Bacterial pathogen evolution is an important field of study in light of the emergence of new diseases and drug resistant strains. Genomic rearrangements facilitated by temperate bacteriophages provide a major route for bacteria to acquire new pathogenic traits and disseminate them across species barriers. In phage λ, the Red pathway comprising the exo, bet and gam genes, promotes recombination in Escherichia coli at elevated frequency and with only limited sequence homology leading to numerous illegitimate exchanges. λ encodes another recombinase, Orf, which appears to supply similar functions to that of the host RecFOR proteins but has been considerably less well studied. This thesis describes the characterisation of mutations in Orf located within a proposed central DNA binding channel and a RecA interaction module. The mutants were found to impact upon single-stranded DNA binding by Orf and, in some cases, affect homodimerisation.
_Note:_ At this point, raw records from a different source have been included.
Lemma write_ready_replies_spec lines st q s :
  core lines st q s → reader_at (s_command s) (s_reader s) st → s_phase s = AtHead →
  lspec (write_ready_replies peer) s (λ _, progress) cut.
Proof.
  intros Hc Hr Hph. apply lspec_look. destruct (take_ready_deferred_replies (backend_replies (s_state s))) as [replies o] eqn:Et.
  destruct (core_take _ _ _ _ _ _ Hc Et) as [Hok Hcut]. apply lspec_modify. destruct replies as [|b replies].
  - destruct (Hok _ (gave_refl _)) as [Hc2 Hs2]. by eapply prepare_to_wait_spec.
  - eapply lspec_mono; [apply written_and_flushed_spec, write_counted_spec| |done]. intros [] s2 Hg.
    destruct (Hok _ Hg) as [Hc2 Hs2]. destruct Hg as [_ (Er & Ec & Eph & _)%view_place]. cbn in Er, Ec, Eph.
    constructor; [|done|unfold flushed; by rewrite Eph, Hph]. exists lines, st, q. split; [done|]. by rewrite Er, Ec.
Qed.

Lemma loop_head_spec s : progress s → s_phase s = AtHead → lspec (loop_head peer) s (λ _, progress) cut.
Proof.
  intros [(lines & st & q & Hc & Hr) _ _] Hph. apply lspec_look.
  destruct (check_and_maybe_flush_metrics (s_state s)) as [fl st1] eqn:E1. apply lspec_modify.
  assert (view (on_state (λ _, st1) s) = view s) as Hv by (unfold check_and_maybe_flush_metrics in E1; by injection E1 as _ <-).
  apply lspec_bind. destruct fl; cbn [flush_byte_deltas]; eapply (write_ready_replies_spec lines st q); try done.
  - by eapply core_view; [done|exact Hv|].
  - by eapply core_view.
Qed.
Lemma cut_same s s' : cut s → sent (s_client s') = sent (s_client s) → s_received s' = s_received s → cut s'.
Proof. intros (lines & st & q & a & p & H) Hs Hr. exists lines, st, q, a, p. by rewrite Hs, Hr. Qed.

(** The session has ended. *)
Definition ended (e : StatefulSessionExit) (s : Session) : Prop :=
  ∃ lines st q, core lines st q s ∧ settled s ∧
    match e with ClientDisconnected => st = ([], false) | ClientReadError => next_line st = None | _ => True end.

Definition round_done (o : option StatefulSessionExit) (s : Session) : Prop :=
  match o with None => progress s | Some e => ended e s end.

Lemma progress_head lines st q s : core lines st q s → reader_at (s_command s) (s_reader s) st → progress (on_phase AtHead s).
Proof. intros Hc Hr. constructor; [|done|done]. exists lines, st, q. split; [|done]. by eapply core_same. Qed.

Lemma on_backend_spec s : progress s → s_phase s ≠ AtHead → lspec (on_backend t peer) s round_done cut.
Proof.
  intros [(lines & st & q & Hc & Hr) Hset _] Hph. specialize (Hset Hph).
  assert (core lines st q (on_time s)) as Hc1 by by eapply core_same.
  unfold on_backend, read_stateful_backend_bytes. apply lspec_bind. do 2 apply lspec_look. apply lspec_bind. unfold lspec at 1. cbn [query].
  destruct (backend_reads peer (s_time s) (s_written s) (s_received s)) as [b|k] eqn:E.
  - destruct b as [|x b]; [apply lspec_ret, lspec_ret; by exists lines, st, q|]. apply lspec_modify, lspec_ret, lspec_bind, lspec_look.
    destruct (client_writes_for_backend_read t _ (x :: b)) as [writes o] eqn:Ew. apply lspec_modify.
    destruct (core_read lines st q (on_time s) (x :: b) writes o Hc1) as [Hok Hcut]; [eapply peer_answers; [apply Hc|done]|done|].
    eapply lspec_mono; [apply written_and_flushed_spec, write_counted_spec| |done]. intros [] s2 Hg. apply lspec_modify, lspec_ret.
    pose proof (Hok _ Hg) as Hc2. destruct Hg as [_ (Er & Ec & _)%view_place]. cbn in Er, Ec.
    apply (progress_head lines st q); [done|by rewrite Er, Ec].
  - apply lspec_ret, lspec_ret. by exists lines, st, q.
Qed.
(** The line after [lines] is answered. *)
Definition answered (lines : list CommandLine) (st : bytes * bool) (s s' : Session) : Prop :=
  (∃ q, core lines st q s') ∧ s_reader s' = s_reader s ∧ s_command s' = s_command s.

Lemma access_idem i a : authentication_access i (authentication_access i a) = authentication_access i a.
Proof. unfold authentication_access. destruct (is_authenticated i); [by destruct a|done]. Qed.

(** A local reply to a request of a client with access. *)
Lemma local_answer lines st q s line st' r s1 s' :
  core lines st q s → next_line st = Some (line, st') → line_expects h (standing s) line = Some (ELocal r, standing s1) →
  standing s' = standing s1 → s_written s' = s_written s → s_received s' = s_received s → (s_written s = [] ∨ may_forward s1) →
  synced (q ++ [ELocal r]) s' → core (lines ++ [line]) st' (q ++ [ELocal r]) s'.
Proof.
  intros Hc Hn Hx Hst Hw Hr Hacc Hs. eapply (core_line lines st q s); try done.
  - by rewrite Hst.
  - by rewrite app_nil_r.
  - cbn. by rewrite Hw, drop_all.
  - rewrite Hw. unfold may_forward in *. unfold standing in Hst. injection Hst as _ Hi Ha. by rewrite Hi, Ha.
Qed.

Lemma reply_or_defer_spec lines st q s st' line r s1 :
  core lines st q s → settled s → next_line st = Some (line, st') → line_expects h (standing s) line = Some (ELocal r, standing s1) →
  s_written s1 = s_written s → s_received s1 = s_received s → backend_replies (s_state s1) = backend_replies (s_state s) →
  sent (s_client s1) = sent (s_client s) → may_forward s1 → lspec (reply_or_defer r) s1 (λ _, answered (lines ++ [line]) st' s1) cut.
Proof.
  intros Hc Hset Hn Hx Hw Hr Hb Hs Hacc. unfold reply_or_defer. apply lspec_look.
  assert (synced q s1) as Hsy by (destruct (co_synced _ _ _ _ Hc) as (a & p & H); exists a, p; by rewrite Hr, Hb, Hs).
  destruct (has_pending_backend_replies (backend_replies (s_state s1))) eqn:Ep.
  - split; [|done]. exists (q ++ [ELocal r]). eapply (local_answer lines st q s _ _ _ s1); try done; [by right|].
    by apply (synced_snoc q s1).
  - apply lspec_bind. eapply lspec_mono; [apply (write_reply_spec (lines ++ [line]) st' q r (standing s1)); [..|apply write_to_client_spec]| |done].
    + eapply reads_lines_snoc; [apply Hc|done].
    + eapply session_expects_snoc; [apply Hc|done].
    + done.
    + unfold settled in *. by rewrite Hb.
    + done.
    + intros [] s2 [[Hg Hv] Hsy2]. apply lspec_bind. assert (cut s2) as Hcut.
      { destruct Hsy2 as (a & p & _ & Hsent & _ & Hp & _). eexists _, st', _, _, p. split_and!; [by eapply reads_lines_snoc; [apply Hc|]|by eapply session_expects_snoc; [apply Hc|]|done|].
        rewrite <-Hp. by apply prefix_app_r. }
      eapply lspec_mono; [apply flush_to_client_spec| |].
      * intros [] s3 [Hg3 Hv3]%gave_nil. rewrite Hv in Hv3. apply view_place in Hv3 as Hp3. destruct Hp3 as (Er & Ec & _).
        apply view_standing in Hv3 as (Hst3 & Hw3 & Hr3 & _ & Hb3). split; [|done]. exists (q ++ [ELocal r]).
        eapply (local_answer lines st q s _ _ _ s1); [done..|by rewrite <-Hw|by rewrite <-Hr|by right|].
        destruct Hsy2 as (a & p & Ho & Hsent & Hd). apply view_standing in Hv as (_ & _ & Hr2 & _ & Hb2).
        exists a, p. cbn. rewrite Hr3, Hb3, Hg3. by rewrite Hr2, Hb2 in *.
      * intros s3 [Hg3 Hv3]%gave_nil. eapply cut_same; [done|done|]. by apply view_standing in Hv3 as (_ & _ & ? & _).
Qed.
Lemma handle_authenticated_spec lines st q s st' r :
  let s1 := on_state (λ st, sl_set_access (authentication_access (s_identity s) (sl_access st)) st) s in
  core lines st q s → settled s → next_line st = Some (Parsed r, st') → may_forward s →
  lspec (handle_authenticated_stateful_request peer r) s1 (λ _, answered (lines ++ [Parsed r]) st' s1) cut.
Proof.
  intros s1 Hc Hset Hn Hacc. unfold handle_authenticated_stateful_request. apply lspec_look.
  assert (may_forward s1) as Hacc1 by (unfold may_forward, s1; cbn; by rewrite access_idem).
  assert (line_expects h (standing s) (Parsed r) =
    Some (action_expects r (classify_authenticated_stateful_action r (sl_access (s_state s1))), standing s1)) as Hx.
  { unfold line_expects, standing, s1. cbn. unfold may_forward in Hacc. by rewrite Hacc. }
  assert (∀ reply, line_expects h (standing s) (Parsed r) = Some (ELocal reply, standing s1) →
    lspec (reply_or_defer reply) s1 (λ _, answered (lines ++ [Parsed r]) st' s1) cut) as Hlocal.
  { intros reply' Hx'. by apply (reply_or_defer_spec lines st q s). }
  destruct (classify_authenticated_stateful_action r (sl_access (s_state s1))); cbn in Hx; [|by apply Hlocal..].
  apply lspec_bind. eapply lspec_mono; [apply backend_io_spec| |].
  - intros [] s2 ->. do 2 apply lspec_modify. split; [|done]. exists (q ++ [EBackend (kind r)]).
    apply (core_line lines st q s); [done|done|done|cbn; by rewrite drop_app_length..|done|by right|].
    by apply (synced_snoc q s (EBackend (kind r))); [apply Hc|..].
  - intros s2 ->. by apply (cut_same s); [eapply core_cut|..].
Qed.

(** The state after a line of a client without access, [a]. *)
Lemma auth_answer lines st q s st' r rp a s1 s' :
  core lines st q s → next_line st = Some (Parsed r, st') → line_expects h (standing s) (Parsed r) = Some (ELocal rp, a) →
  s_written s = [] → synced (q ++ [ELocal rp]) s1 → view s1 = view (on_state (λ st, sl_set_access (authentication_access (s_identity s) (sl_access st)) st) s) →
  standing s' = a → s_written s' = s_written s1 → s_received s' = s_received s1 → backend_replies (s_state s') = backend_replies (s_state s1) →
  sent (s_client s') = sent (s_client s1) → s_reader s' = s_reader s1 → s_command s' = s_command s1 → answered (lines ++ [Parsed r]) st' s s'.
Proof.
  intros Hc Hn Hx Hw Hsy Hv Hst Hw' Hr' Hb' Hs' Hrd Hcm. apply view_place in Hv as Hp. destruct Hp as (Er & Ec & _).
  apply view_standing in Hv as (_ & Ew & Erc & _). cbn in *. split; [|by rewrite Hrd, Hcm]. exists (q ++ [ELocal rp]).
  eapply (local_answer lines st q s _ _ _ s'); [done|done|by rewrite Hst|done|by rewrite Hw'|by rewrite Hr'|by left|].
  destruct Hsy as (a' & p & Hsy). exists a', p. by rewrite Hr', Hb', Hs'.
Qed.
Similar characterisation of Orf homologues from phage φETA from Staphylococcus aureus (ETA20) and E. coli K-12 cryptic prophage DLP12 (Orf151) was undertaken. In addition, another  DNA binding protein (NinH) has been subjected to bioinformatic analysis, uncovering a relationship with helix-turn-helix proteins involved in site-specific recombination and gene regulation.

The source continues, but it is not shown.